BEGIN Extracted material

(** * Kumar-Visuals backend: order lifecycle and entitlement engine

    A shallow embedding of the order service (pricing, settlement), the
    refund service, the Razorpay webhook controller, the client-verify
    controller and the idle-order reaper, together with the properties the
    specification states about them.

    Conventions of the embedding.
    - A JavaScript [number] that holds money is a rational ([Q]); binary
      floating-point rounding error is outside the model.  [NaN] and the
      infinities are not represented.
    - A [Date] is its millisecond time stamp ([Z]); calendar arithmetic is
      done in UTC.
    - Every clock read made during one call of an operation returns the same
      instant [now], which the operation takes as an argument.
    - A Mongo collection is a finite map from the unique key ([_id]; the code
      of a promo code; the key of a membership plan) to the other fields of
      the document, so a loaded document is the pair of its key and a record.
    - An [async] function is a state transformer over [World] that either
      returns normally or throws; operations run one after the other. *)

From Stdlib Require Import ZArith QArith Qround Qabs String Ascii Lia.
From stdpp Require Import base strings gmap list option.

Local Open Scope Z_scope.

(** ** Completions and the state monad of asynchronous code *)

Inductive completion (A : Type) : Type :=
| Normal (a : A)
| Throw (e : string).
Arguments Normal {A} a.
Arguments Throw {A} e.

Definition Js (S A : Type) : Type := S -> completion A * S.

Definition ret {S A : Type} (a : A) : Js S A := fun s => (Normal a, s).

Definition throw {S A : Type} (e : string) : Js S A := fun s => (Throw e, s).

Definition bind {S A B : Type} (c : Js S A) (k : A -> Js S B) : Js S B :=
  fun s => match c s with
           | (Normal a, s') => k a s'
           | (Throw e, s') => (Throw e, s')
           end.

(** [try { c } catch (e) { h e }]: the handler runs in the state reached when
    the exception was thrown. *)
Definition try_catch {S A : Type} (c : Js S A) (h : string -> Js S A) : Js S A :=
  fun s => match c s with
           | (Normal a, s') => (Normal a, s')
           | (Throw e, s') => h e s'
           end.

Definition gets {S A : Type} (f : S -> A) : Js S A := fun s => (Normal (f s), s).

Definition modify {S : Type} (f : S -> S) : Js S unit := fun s => (Normal tt, f s).

Notation "'let!' x ':=' c 'in' k" := (bind c (fun x => k))
  (at level 10, x name, c at level 100, k at level 200).
Notation "c ';;' k" := (bind c (fun _ => k))
  (at level 100, k at level 200, right associativity).

(** JavaScript truthiness of an optional string: [undefined], [null] and the
    empty string are falsy. *)
Definition truthy (s : option string) : bool :=
  match s with
  | Some x => negb (String.eqb x "")
  | None => false
  end.

(** ** Data model *)

(** [orderSchema.status] *)
Inductive OrderStatus : Type :=
| PENDING | PAID | FAILED | CANCELLED | REFUND_INITIATED | REFUNDED.

#[global] Instance OrderStatus_eq_dec : EqDecision OrderStatus.
Proof. solve_decision. Defined.

Definition statusName (s : OrderStatus) : string :=
  match s with
  | PENDING => "PENDING"
  | PAID => "PAID"
  | FAILED => "FAILED"
  | CANCELLED => "CANCELLED"
  | REFUND_INITIATED => "REFUND_INITIATED"
  | REFUNDED => "REFUNDED"
  end.

(** The values [orderSchema.cancelReason] admits besides [null]. *)
Definition cancelReasonEnum : list string :=
  ["PAYMENT_TIMEOUT"; "MIN_PAYABLE_VIOLATION"; "USER_CANCELLED";
   "ADMIN_CANCELLED"; "SYSTEM_CANCELLED"].

(** [orderItemSchema] *)
Record OrderItem : Type := {
  product : string;
  titleSnapshot : string;
  priceSnapshot : Q;
  mrpSnapshot : Q;
  currencySnapshot : string;
  discountPercentSnapshot : Z;
}.

(** The payment entity and the refund entity of a gateway webhook; only the
    fields the handlers read. *)
Record PaymentEntity : Type := {
  pe_id : string;
  pe_order_id : string;
}.

Record RefundEntity : Type := {
  re_id : string;
  re_payment_id : string;
}.

(** [paymentRaw] is [Mixed]; these are the keys the code writes or queries. *)
Record PaymentRaw : Type := {
  source : option string;
  event : option string;
  payload : option PaymentEntity;
  razorpayOrderId : option string;
  razorpayPaymentId : option string;
  razorpaySignature : option string;
  verifiedBy : option string;
  refundInitiatedAt : option Z;
  refundRequest : option string;
  refundErrors : list (string * Z);
  refundCompletedAt : option Z;
  refund : option RefundEntity;
}.

Definition emptyRaw : PaymentRaw :=
  {| source := None; event := None; payload := None; razorpayOrderId := None;
     razorpayPaymentId := None; razorpaySignature := None; verifiedBy := None;
     refundInitiatedAt := None; refundRequest := None; refundErrors := [];
     refundCompletedAt := None; refund := None |}.

(** [orderSchema] with its time stamp [createdAt]; an absent optional field is
    [None]. *)
Record Order : Type := {
  user : string;
  items : list OrderItem;
  membershipPlanKey : option string;
  membershipMonths : Z;
  currency : string;
  subtotal : Q;
  tax : Q;
  convenienceFee : Q;
  total : Q;
  status : OrderStatus;
  cancelReason : option string;
  paymentOrderId : option string;
  paymentId : option string;
  paymentSignature : option string;
  paymentRaw : option PaymentRaw;
  promoCode : option string;
  promoDiscount : Q;
  completedAt : option Z;
  createdAt : Z;
}.

(** [userSchema.purchasedProducts] entry *)
Record Purchase : Type := {
  pp_product : string;
  purchasedAt : Z;
  pp_source : string;
}.

(** [userSchema.membership] *)
Record Membership : Type := {
  planKey : option string;
  startedAt : option Z;
  expiresAt : option Z;
  m_status : string;
}.

(** [userSchema.membershipUsage] *)
Record MembershipUsage : Type := {
  periodStart : option Z;
  downloadsUsed : Z;
  remixRequestsUsed : Z;
}.

Record User : Type := {
  isDeleted : bool;
  isBanned : bool;
  purchasedProducts : list Purchase;
  membership : Membership;
  membershipUsage : MembershipUsage;
}.

(** A promo-code document as the order service reads it ([.lean()]). *)
Record PromoCode : Type := {
  isActive : bool;
  promo_expiresAt : option Z;
  minOrderAmount : Q;
  discountType : option string;
  discountValue : Q;
  maxDiscount : Q;
  usageLimit : option Z;
  usedCount : Z;
}.

Record Product : Type := {
  slug : string;
  title : string;
  price : option Q;
  mrp : option Q;
  p_currency : option string;
  visibility : string;
}.

Record MembershipPlan : Type := {
  plan_isActive : bool;
  plan_price : Q;
  plan_currency : option string;
}.

(** One entry of the trace of status writes: the order, the status the stored
    document had before the write ([None] when the write inserts it) and the
    status written.  The trace is ghost state: no operation reads it. *)
Record StatusChange : Type := {
  sc_order : string;
  sc_from : option OrderStatus;
  sc_to : OrderStatus;
}.

Record Db : Type := {
  orders : gmap string Order;
  users : gmap string User;
  promocodes : gmap string PromoCode;
  products : gmap string Product;
  membershipplans : gmap string MembershipPlan;
  statusTrace : list StatusChange;
}.

(** An entry of the in-process [PROMO_CACHE]. *)
Record CacheEntry : Type := {
  data : PromoCode;
  timestamp : Z;
}.

(** The process: the committed database, the working copy of the open
    transaction ([session]), the module-level state of the order service and
    of the reaper, and the calls made to the gateway and to the mailer. *)
Record World : Type := {
  committed : Db;
  session : option Db;
  PROMO_CACHE : list (string * CacheEntry);
  isRunning : bool;
  readyState : Z;
  refundCalls : list (option string * Z);
  emails : list string;
}.

(** ** Field updates

    A loaded Mongoose document tracks the paths assigned since it was loaded;
    [save] validates and writes exactly those.  The same assignments are the
    [$set] part of an update operator. *)

Inductive Assign : Type :=
| SetStatus (s : OrderStatus)
| SetCancelReason (r : string)
| SetPaymentOrderId (i : string)
| SetPaymentId (i : string)
| SetPaymentSignature (g : string)
| SetPaymentRaw (r : PaymentRaw)
| SetCompletedAt (t : Z).

Definition rebuild (o : Order) (st : OrderStatus) (cr poi pi ps : option string)
    (raw : option PaymentRaw) (ca : option Z) : Order :=
  {| user := user o; items := items o;
     membershipPlanKey := membershipPlanKey o;
     membershipMonths := membershipMonths o; currency := currency o;
     subtotal := subtotal o; tax := tax o; convenienceFee := convenienceFee o;
     total := total o; status := st; cancelReason := cr; paymentOrderId := poi;
     paymentId := pi; paymentSignature := ps; paymentRaw := raw;
     promoCode := promoCode o; promoDiscount := promoDiscount o;
     completedAt := ca; createdAt := createdAt o |}.

Definition assign (a : Assign) (o : Order) : Order :=
  match a with
  | SetStatus s =>
      rebuild o s (cancelReason o) (paymentOrderId o) (paymentId o)
        (paymentSignature o) (paymentRaw o) (completedAt o)
  | SetCancelReason r =>
      rebuild o (status o) (Some r) (paymentOrderId o) (paymentId o)
        (paymentSignature o) (paymentRaw o) (completedAt o)
  | SetPaymentOrderId i =>
      rebuild o (status o) (cancelReason o) (Some i) (paymentId o)
        (paymentSignature o) (paymentRaw o) (completedAt o)
  | SetPaymentId i =>
      rebuild o (status o) (cancelReason o) (paymentOrderId o) (Some i)
        (paymentSignature o) (paymentRaw o) (completedAt o)
  | SetPaymentSignature g =>
      rebuild o (status o) (cancelReason o) (paymentOrderId o) (paymentId o)
        (Some g) (paymentRaw o) (completedAt o)
  | SetPaymentRaw r =>
      rebuild o (status o) (cancelReason o) (paymentOrderId o) (paymentId o)
        (paymentSignature o) (Some r) (completedAt o)
  | SetCompletedAt t =>
      rebuild o (status o) (cancelReason o) (paymentOrderId o) (paymentId o)
        (paymentSignature o) (paymentRaw o) (Some t)
  end.

(** The assignments are applied in program order. *)
Definition assignAll (l : list Assign) (o : Order) : Order :=
  foldl (fun acc a => assign a acc) o l.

END Extracted material

Description of the task
From the data above, return every line from the line that has "negb (String.eqb x" up to and including the line that has "priceSnapshot : Q;", exactly.

Result below
  | Some x => negb (String.eqb x "")
  | None => false
  end.

(** ** Data model *)

(** [orderSchema.status] *)
Inductive OrderStatus : Type :=
| PENDING | PAID | FAILED | CANCELLED | REFUND_INITIATED | REFUNDED.

#[global] Instance OrderStatus_eq_dec : EqDecision OrderStatus.
Proof. solve_decision. Defined.

Definition statusName (s : OrderStatus) : string :=
  match s with
  | PENDING => "PENDING"
  | PAID => "PAID"
  | FAILED => "FAILED"
  | CANCELLED => "CANCELLED"
  | REFUND_INITIATED => "REFUND_INITIATED"
  | REFUNDED => "REFUNDED"
  end.

(** The values [orderSchema.cancelReason] admits besides [null]. *)
Definition cancelReasonEnum : list string :=
  ["PAYMENT_TIMEOUT"; "MIN_PAYABLE_VIOLATION"; "USER_CANCELLED";
   "ADMIN_CANCELLED"; "SYSTEM_CANCELLED"].

(** [orderItemSchema] *)
Record OrderItem : Type := {
  product : string;
  titleSnapshot : string;
  priceSnapshot : Q;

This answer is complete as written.